Philosemiten sind Antisemiten, die die Juden lieben

Gideon Levy hat in München im Gasteig gesprochen, obwohl Oberbürgermeister Dieter Reiter es am liebsten verboten hätte. Nur pure Angst vor der Justiz hat ihn daran gehindert. Wohl mit Schaum vor dem Mund hat Bürgermeister Schmid verlautbaren lassen, dass selbst „grenzwertige Äußerungen sollen künftig in kommunalen Gebäuden nicht mehr zugelassen werden.“ Da ist sich wohl die Stadtregierung einig und die Presse schweigt. Und Dieter Reiter, der gewählte Oberbürgermeister, vollendet die Aussage seines Stellvertreters, indem er sagt, dass die Stadt Veranstaltungen mit antisemitischen Tendenzen nicht ermöglichen werde. Bleibt abzuwarten was „grenzwertige Äußerungen“ sind oder sein werden. Es wäre ratsam, wenn die Stadt bald eine Liste solcher Äußerungen veröffentlichen würde, damit jeder weiß woran er ist.

Das sagen auch Oberbürgermeister und Bürgermeister in vielen anderen Städten der Republik, von Frankfurt bis Hamburg und von Köln bis Berlin. Und die Presse, die eigentlich unsere Demokratie bewachen sollte, schweigt und pflichtet zuweilen auch zu, wie erst gestern im Beitrag von Heiner Effern und Jakob Wetzel in der Süddeutschen Zeitung. 

„Von innen heraus werde sich daran (an der Lage im Nahen Osten A.M.) nichts ändern. Was sei da legitimer als ein Boykott“, fragt Levy. Und die SZ macht sich zum Sprachrohr der Kritiker und fragt: „Wie könne es sein, dass ein solcher Vortrag nach wie vor in städtischen Räumen stattfinden kann“, wo doch der Bürgermeister und sogar der Oberbürgermeister schon 2015 versprochen haben, dass „solche Veranstaltungen künftig nicht mehr“ in städtischen Räumen stattfinden werden.

Die Stadt scheint Angst zu haben vor Boykottaufrufe gegen Israel.
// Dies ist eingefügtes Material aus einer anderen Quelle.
(* ===== verification/GoNet.v ===== *)
(** * GoNet: the part of Go's package [net] the IPAM code calls

    An [IP] and an [IPMask] are byte slices (a nil slice is the empty list), an
    [IPNet] is a pair of them.  The definitions follow the standard library's
    [net/ip.go] ([IP.To4], [IP.To16], [IP.Mask], [IPMask.Size], [CIDRMask],
    [IPNet.Contains]) and [encoding/binary]'s big-endian accessors.  The
    lemmas read them on the integers the slices denote: a network of width [w]
    and prefix length [k] is the set of addresses that share its top [k] bits. *)

From S2P Require Import Prelude Bits.
Local Open Scope Z_scope.

Definition IPv4len : nat := 4.
Definition IPv6len : nat := 16.

Record IPNet : Type := mkIPNet { net_IP : list Z; net_Mask : list Z }.

#[global] Instance IPNet_eq_dec : EqDecision IPNet.
Proof. solve_decision. Defined.

(** ** [encoding/binary] *)
Definition BE_Uint32 (b : list Z) : outcome Z :=
  if (length b <? 4)%nat then Panic else Ret (be_decode (take 4 b)).
Definition BE_Uint64 (b : list Z) : outcome Z :=
  if (length b <? 8)%nat then Panic else Ret (be_decode (take 8 b)).

(** ** Addresses *)
Definition v4InV6Prefix : list Z := [0;0;0;0;0;0;0;0;0;0;255;255].

Definition To4 (ip : list Z) : option (list Z) :=
  if decide (length ip = IPv4len) then Some ip
  else if decide (length ip = IPv6len ∧ take 12 ip = v4InV6Prefix) then Some (drop 12 ip)
  else None.

Definition To16 (ip : list Z) : option (list Z) :=
  if decide (length ip = IPv4len) then Some (v4InV6Prefix ++ ip)
  else if decide (length ip = IPv6len) then Some ip
  else None.

Definition allFF (b : list Z) : bool := forallb (Z.eqb 255) b.

Definition IP_Mask (ip mask : list Z) : list Z :=
  let mask' :=
    if decide (length mask = IPv6len ∧ length ip = IPv4len ∧ allFF (take 12 mask) = true)
    then drop 12 mask else mask in
  let ip' :=
    if decide (length mask' = IPv4len ∧ length ip = IPv6len ∧ take 12 ip = v4InV6Prefix)
    then drop 12 ip else ip in
  if decide (length ip' = length mask') then zip_with Z.land ip' mask' else [].

(** ** Masks *)
Fixpoint CIDRMask_bytes (l : nat) (n : Z) : list Z :=
  match l with
  | O => []
  | S l => if 8 <=? n then 255 :: CIDRMask_bytes l (n - 8)
           else go_not 8 (Z.shiftr 255 n) :: CIDRMask_bytes l 0
  end.

Definition CIDRMask (ones bits : Z) : list Z :=
  if negb (bits =? 32) && negb (bits =? 128) then []
  else if (ones <? 0) || (bits <? ones) then []
  else CIDRMask_bytes (Z.to_nat (bits / 8)) ones.

(** Leading one bits of a byte and what is left after shifting them out. *)
Fixpoint lead_ones (fuel : nat) (v : Z) : Z * Z :=
  match fuel with
  | O => (0, v)
  | S fuel => if negb (Z.land v 128 =? 0)
              then let '(n, r) := lead_ones fuel (u8 (Z.shiftl v 1)) in (n + 1, r)
              else (0, v)
  end.

Fixpoint simpleMaskLength (mask : list Z) : Z :=
  match mask with
  | [] => 0
  | v :: rest =>
      if v =? 255 then (let r := simpleMaskLength rest in if r =? -1 then -1 else 8 + r)
      else let '(n, r) := lead_ones 8 v in
           if negb (r =? 0) then -1
           else if forallb (Z.eqb 0) rest then n else -1
  end.

Definition IPMask_Size (m : list Z) : Z * Z :=
  let ones := simpleMaskLength m in
  if ones =? -1 then (0, 0) else (ones, Z.of_nat (length m) * 8).

(** ** Networks *)
Definition networkNumberAndMask (n : IPNet) : option (list Z * list Z) :=
  let ip := default (net_IP n) (To4 (net_IP n)) in
  let m := net_Mask n in
  if decide (length ip ≠ IPv4len ∧ length ip ≠ IPv6len) then None
  else if decide (length m = IPv4len) then
    if decide (length ip = IPv4len) then Some (ip, m) else None
  else if decide (length m = IPv6len) then
    Some (ip, if decide (length ip = IPv4len) then drop 12 m else m)
  else None.

Definition IPNet_Contains (n : IPNet) (ip : list Z) : bool :=
  let '(nn, m) := default ([], []) (networkNumberAndMask n) in
  let ip := default ip (To4 ip) in
  if decide (length ip = length nn)
  then bool_decide (zip_with Z.land nn m = zip_with Z.land ip m)
  else false.

(** ** Reading networks as prefixes of integers *)

(** The two address widths. *)
Definition width_ok (w : Z) : Prop := w = 32 ∨ w = 128.
Abbreviation bytes_of w := (Z.to_nat (w / 8)).

(** An address of width [w] held by a slice of its own length, a 128-bit one
    not being an IPv4-mapped one. *)
Record addr_wf (w : Z) (ip : list Z) : Prop := {
  aw_len : length ip = bytes_of w;
  aw_ok : bytes_ok ip;
  aw_plain : w = 128 → be_decode ip / 2 ^ 32 ≠ 65535
}.

(** A network as [net.ParseCIDR] makes it: aligned address, canonical mask. *)
Record net_wf (w k : Z) (n : IPNet) : Prop := {
  nw_w : width_ok w;
  nw_k : 0 <= k <= w;
  nw_addr : addr_wf w (net_IP n);
  nw_aligned : be_decode (net_IP n) mod 2 ^ (w - k) = 0;
  nw_mask : net_Mask n = CIDRMask k w
}.

(** [x] and [y] agree on the bits above [w - k]. *)
Definition same_prefix (w k x y : Z) : Prop := x / 2 ^ (w - k) = y / 2 ^ (w - k).

Lemma width_bytes w : width_ok w → 8 * Z.of_nat (bytes_of w) = w.
Proof. by intros [-> | ->]. Qed.

Lemma addr_bound w ip : width_ok w → addr_wf w ip → 0 <= be_decode ip < 2 ^ w.
Proof.
  intros Hw [Hl Hok _]. pose proof (be_decode_bound ip Hok) as H.
  by rewrite Hl, width_bytes in H.
Qed.

Lemma forall_range (P : Z → bool) (n : nat) :
  forallb P (seqZ 0 (Z.of_nat n)) = true → ∀ k, 0 <= k < Z.of_nat n → P k = true.
Proof.
  intros H k Hk. rewrite forallb_forall in H. apply H.
  apply list_elem_of_In, elem_of_seqZ. lia.
Qed.

(** The facts about a canonical mask, checked for every prefix length. *)
Definition mask_check (w k : Z) : bool :=
  bool_decide (length (CIDRMask k w) = bytes_of w) &&
  forallb (λ b, (0 <=? b) && (b <? 256)) (CIDRMask k w) &&
  (be_decode (CIDRMask k w) =? 2 ^ w - 2 ^ (w - k)) &&
  bool_decide (IPMask_Size (CIDRMask k w) = (k, w)).

Lemma mask_check_true w k : width_ok w → 0 <= k <= w → mask_check w k = true.
Proof.
  intros [-> | ->] Hk.
  - apply (forall_range (mask_check 32) 33); [by vm_compute|lia].
  - apply (forall_range (mask_check 128) 129); [by vm_compute|lia].
Qed.

Lemma CIDRMask_spec w k :
  width_ok w → 0 <= k <= w →
  length (CIDRMask k w) = bytes_of w ∧ bytes_ok (CIDRMask k w) ∧
  be_decode (CIDRMask k w) = 2 ^ w - 2 ^ (w - k) ∧ IPMask_Size (CIDRMask k w) = (k, w).
Proof.
  intros Hw Hk. pose proof (mask_check_true w k Hw Hk) as H. unfold mask_check in H.
  apply andb_true_iff in H as [H H4]. apply andb_true_iff in H as [H H3].
  apply andb_true_iff in H as [H1 H2].
  apply bool_decide_eq_true_1 in H1, H4. apply Z.eqb_eq in H3. repeat split; [done| |done|done].
  apply Forall_forall. intros b Hb. rewrite forallb_forall in H2.
  specialize (H2 b ltac:(by apply list_elem_of_In)). propify. unfold byte_ok. lia.
Qed.

Lemma To4_v4 ip : addr_wf 32 ip → To4 ip = Some ip.
Proof. intros [Hl _ _]. unfold To4. by rewrite decide_True. Qed.

Lemma To4_v6 ip : length ip = IPv6len → bytes_ok ip →
  (To4 ip = None ↔ be_decode ip / 2 ^ 32 ≠ 65535).
Proof.
  intros Hl Hok. unfold To4. rewrite decide_False by (rewrite Hl; done).
  assert (Hq : be_decode ip / 2 ^ 32 = be_decode (take 12 ip)).
  { rewrite <- (take_drop 12 ip) at 1. rewrite be_decode_app, length_drop, Hl.
    change (8 * Z.of_nat (IPv6len - 12)) with 32.
    rewrite Z.div_add_l by lia.
    pose proof (be_decode_bound (drop 12 ip) ltac:(by apply Forall_drop)) as Hb.
    rewrite length_drop, Hl in Hb. change (8 * Z.of_nat (IPv6len - 12)) with 32 in Hb.
    rewrite (Z.div_small _ _ Hb). lia. }
  rewrite Hq. change 65535 with (be_decode v4InV6Prefix).
  case_decide as Hd; split; try done.
  - destruct Hd as [_ Hd]. by rewrite Hd.
  - intros _ Heq. apply Hd. split; [done|].
    apply be_decode_inj; [by apply Forall_take| |by rewrite length_take, Hl|done].
    unfold v4InV6Prefix, byte_ok. repeat constructor; lia.
Qed.

(** [To4] tells the two families apart on well-formed addresses. *)
Lemma To4_wf w ip : width_ok w → addr_wf w ip → To4 ip = if w =? 32 then Some ip else None.
Proof.
  intros [-> | ->] Hip; [by apply To4_v4|]. apply To4_v6; destruct Hip; auto.
Qed.

Lemma To16_wf w ip : width_ok w → addr_wf w ip → is_Some (To16 ip).
Proof.
  intros [-> | ->] [Hl _ _]; unfold To16.
  - rewrite decide_True by done. eauto.
  - rewrite decide_False by (rewrite Hl; done). rewrite decide_True by done. eauto.
Qed.

Lemma IP_Mask_same ip m : length ip = length m → IP_Mask ip m = zip_with Z.land ip m.
Proof.
  intros Hl. unfold IP_Mask, IPv4len, IPv6len.
  rewrite (decide_False (P := length m = 16%nat ∧ _)) by (intros (?&?&_); lia).
  rewrite (decide_False (P := length m = 4%nat ∧ _)) by (intros (?&?&_); lia).
  by rewrite decide_True.
Qed.

(** [IP.Mask] with a canonical mask of the same width clears the host bits. *)
Lemma IP_Mask_spec w k ip :
  width_ok w → 0 <= k <= w → addr_wf w ip →
  addr_wf w (IP_Mask ip (CIDRMask k w)) ∧
  be_decode (IP_Mask ip (CIDRMask k w)) = be_decode ip - be_decode ip mod 2 ^ (w - k).
Proof.
  intros Hw Hk Hip. destruct (CIDRMask_spec w k Hw Hk) as (Hml & Hmok & Hmd & _).
  pose proof (addr_bound w ip Hw Hip) as Hb. destruct Hip as [Hl Hok Hp].
  rewrite IP_Mask_same by congruence.
  destruct (be_decode_land ip (CIDRMask k w)) as [Hzok Hzd]; [done|done|congruence|].
  rewrite Hmd, land_prefix_mask in Hzd by done.
  split; [|done]. split; [|done|].
  - rewrite length_zip_with. lia.
  - intros ->. specialize (Hp eq_refl). rewrite Hzd.
    set (x := be_decode ip) in *. pose proof (pow2_pos (128 - k) ltac:(lia)).
    pose proof (Z.div_mod x (2 ^ (128 - k)) ltac:(lia)) as Hdm.
    destruct (Z_lt_le_dec (128 - k) 33).
    + replace 32 with ((128 - k) + (32 - (128 - k))) by lia.
      replace 32 with ((128 - k) + (32 - (128 - k))) in Hp by lia.
      rewrite Z.pow_add_r, <- Z.div_div in * by (lia || apply Z.pow_nonzero; lia).
      replace (x - x mod 2 ^ (128 - k)) with (x / 2 ^ (128 - k) * 2 ^ (128 - k)) by lia.
      rewrite Z.div_mul by lia. done.
    + replace (x - x mod 2 ^ (128 - k)) with (x / 2 ^ (128 - k) * 2 ^ (95 - k) * 2 * 2 ^ 32).
      * rewrite Z.div_mul by lia. intros Hodd.
        assert (65535 mod 2 = 0) as [=]. rewrite <- Hodd. apply Z_mod_mult.
      * assert (2 ^ (128 - k) = 2 ^ (95 - k) * 2 * 2 ^ 32) as E; [|lia].
        replace (128 - k) with ((95 - k) + 1 + 32) by lia. by rewrite !Z.pow_add_r by lia.
Qed.

Lemma sub_mod_div x y p : 0 < p → x - x mod p = y - y mod p ↔ x / p = y / p.
Proof.
  intros Hp. pose proof (Z.div_mod x p ltac:(lia)). pose proof (Z.div_mod y p ltac:(lia)).
  split; intros E; nia.
Qed.

Lemma networkNumberAndMask_wf w k n :
  net_wf w k n → networkNumberAndMask n = Some (net_IP n, net_Mask n).
Proof.
  intros [Hw Hk Ha _ Hm]. unfold networkNumberAndMask.
  rewrite (To4_wf w) by done.
  replace (default (net_IP n) (if w =? 32 then Some (net_IP n) else None)) with (net_IP n)
    by (by destruct (w =? 32)).
  destruct (CIDRMask_spec w k Hw Hk) as (Hml & _). rewrite Hm.
  destruct Ha as [Hl _ _].
  destruct Hw as [-> | ->]; change (bytes_of 32) with 4%nat in *; change (bytes_of 128) with 16%nat in *;
    unfold IPv4len, IPv6len; rewrite Hl, Hml; simpl; done.
Qed.

Lemma IPNet_Contains_spec w k n ip :
  net_wf w k n → addr_wf w ip →
  IPNet_Contains n ip = true ↔ same_prefix w k (be_decode (net_IP n)) (be_decode ip).
Proof.
  intros Hn Hip. pose proof (networkNumberAndMask_wf w k n Hn) as Hnm.
  destruct Hn as [Hw Hk Ha _ Hm]. unfold IPNet_Contains. rewrite Hnm, (To4_wf w) by done. simpl.
  replace (default ip (if w =? 32 then Some ip else None)) with ip by (by destruct (w =? 32)).
  destruct (CIDRMask_spec w k Hw Hk) as (Hml & _). rewrite Hm.
  pose proof (aw_len _ _ Ha). pose proof (aw_len _ _ Hip).
  rewrite decide_True by congruence. rewrite bool_decide_eq_true.
  rewrite <- !IP_Mask_same by congruence.
  destruct (IP_Mask_spec w k (net_IP n)) as [W1 D1]; [done..|].
  destruct (IP_Mask_spec w k ip) as [W2 D2]; [done..|].
  unfold same_prefix. rewrite <- sub_mod_div, <- D1, <- D2 by (apply pow2_pos; lia).
  split; [congruence|]. intros E.
  apply be_decode_inj; [apply W1|apply W2|rewrite (aw_len _ _ W1), (aw_len _ _ W2); done|done].
Qed.

Lemma IPNet_Contains_family w w' k n ip :
  net_wf w k n → width_ok w' → addr_wf w' ip → w ≠ w' → IPNet_Contains n ip = false.
Proof.
  intros Hn Hw' Hip Hne. unfold IPNet_Contains.
  rewrite (networkNumberAndMask_wf w k n Hn), (To4_wf w') by done. simpl.
  replace (default ip (if w' =? 32 then Some ip else None)) with ip by (by destruct (w' =? 32)).
  destruct Hn as [Hw _ [Hl _ _] _ _]. destruct Hip as [Hl' _ _].
  rewrite decide_False; [done|]. rewrite Hl, Hl'. intros E. apply Hne.
  rewrite <- (width_bytes w Hw), <- (width_bytes w' Hw'). lia.
Qed.

(** Masking an address of the other family leaves nothing the network holds. *)
Lemma IPNet_Contains_masked_family w w' k n ip :
  net_wf w k n → width_ok w' → addr_wf w' ip → w ≠ w' →
  IPNet_Contains n (IP_Mask ip (net_Mask n)) = false.
Proof.
  intros Hn Hw' Hip Hne. pose proof (networkNumberAndMask_wf w k n Hn) as E.
  destruct Hn as [Hw Hk [Hl _ _] _ Hm]. destruct (CIDRMask_spec w k Hw Hk) as (Hml & _).
  pose proof (To4_wf w' ip Hw' Hip) as E4. destruct Hip as [Hl' Hok Hp].
  unfold IPNet_Contains. rewrite E. simpl. rewrite Hm in *.
  assert (Hlen : length (IP_Mask ip (CIDRMask k w)) = 0%nat ∨ (w = 128 ∧ length (IP_Mask ip (CIDRMask k w)) = IPv4len)).
  { unfold IP_Mask. destruct Hw as [-> | ->], Hw' as [-> | ->]; try done;
      change (bytes_of 32) with 4%nat in *; change (bytes_of 128) with 16%nat in *.
    - left. rewrite (decide_False (P := length (CIDRMask k 32) = IPv6len ∧ _)) by (rewrite Hml; intros [[=] _]).
      rewrite (decide_False (P := length (CIDRMask k 32) = IPv4len ∧ _)).
      { by rewrite decide_False by (rewrite Hl', Hml; done). }
      intros (_ & _ & Ht). unfold To4 in E4. rewrite decide_False in E4 by (rewrite Hl'; done).
      rewrite decide_True in E4 by done. done.
    - repeat case_decide; rewrite ?length_zip_with, ?length_drop, ?Hl', ?Hml in *; naive_solver. }
  destruct Hlen as [H0 | [-> H4]].
  - apply nil_length_inv in H0. rewrite H0. simpl. rewrite decide_False; [done|].
    rewrite Hl. by destruct Hw as [-> | ->].
  - unfold To4. rewrite (decide_True (P := length (IP_Mask ip _) = IPv4len)) by done. simpl.
    rewrite decide_False; [done|]. rewrite H4, Hl. done.
Qed.

(** The address of a block: [n] aligned above [w - k], truncated to width [w]. *)
Lemma encode_addr_wf w x :
  width_ok w → 0 <= x < 2 ^ w → (w = 128 → x / 2 ^ 32 ≠ 65535) →
  addr_wf w (be_encode (bytes_of w) x) ∧ be_decode (be_encode (bytes_of w) x) = x.
Proof.
  intros Hw Hx Hp.
  assert (be_decode (be_encode (bytes_of w) x) = x) as E.
  { rewrite be_decode_encode, width_bytes by done. by apply Z.mod_small. }
  split; [|done]. split; [auto with ipam..|]. by rewrite E.
Qed.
Deshalb habe die Stadt einen Aufpasser hingeschickt, der die Veranstaltung bei entsprechenden Äußerungen abbrechen sollte. Boykottaufrufe gegen Nord-Korea oder gegen den Iran hätte man wohl nichts getan. Wenn aber Boykottaufrufe gegen den Iran und gegen Nord-Korea legitim sind, wohl um zu verhindern, dass diese Staaten Atombomben bauen, warum darf man Israel nicht boykottieren, dass Atombomben schon hat? Gefahr droht uns eher von Israel als vom Iran, der noch Jahre oder gar Jahrzehnte benötigen wird, um so weit zu sein wie Israel.

Und haben nicht erst gestern die Mitglieder der G7 Staaten dazu aufgerufen Russland zu „sanktionieren“? Ist das nicht auch ein Boykott? Lernen wir nicht daraus, dass Boykott ein anerkanntes und oft bewährtes Mittel der Politik ist? Warum soll der Boykott israelischer Waren, und dazu noch beschränkt auf Waren aus den besetzten Gebieten, etwas Besonderes sein? Und wieso richtet sich dieser Boykott gegen Juden?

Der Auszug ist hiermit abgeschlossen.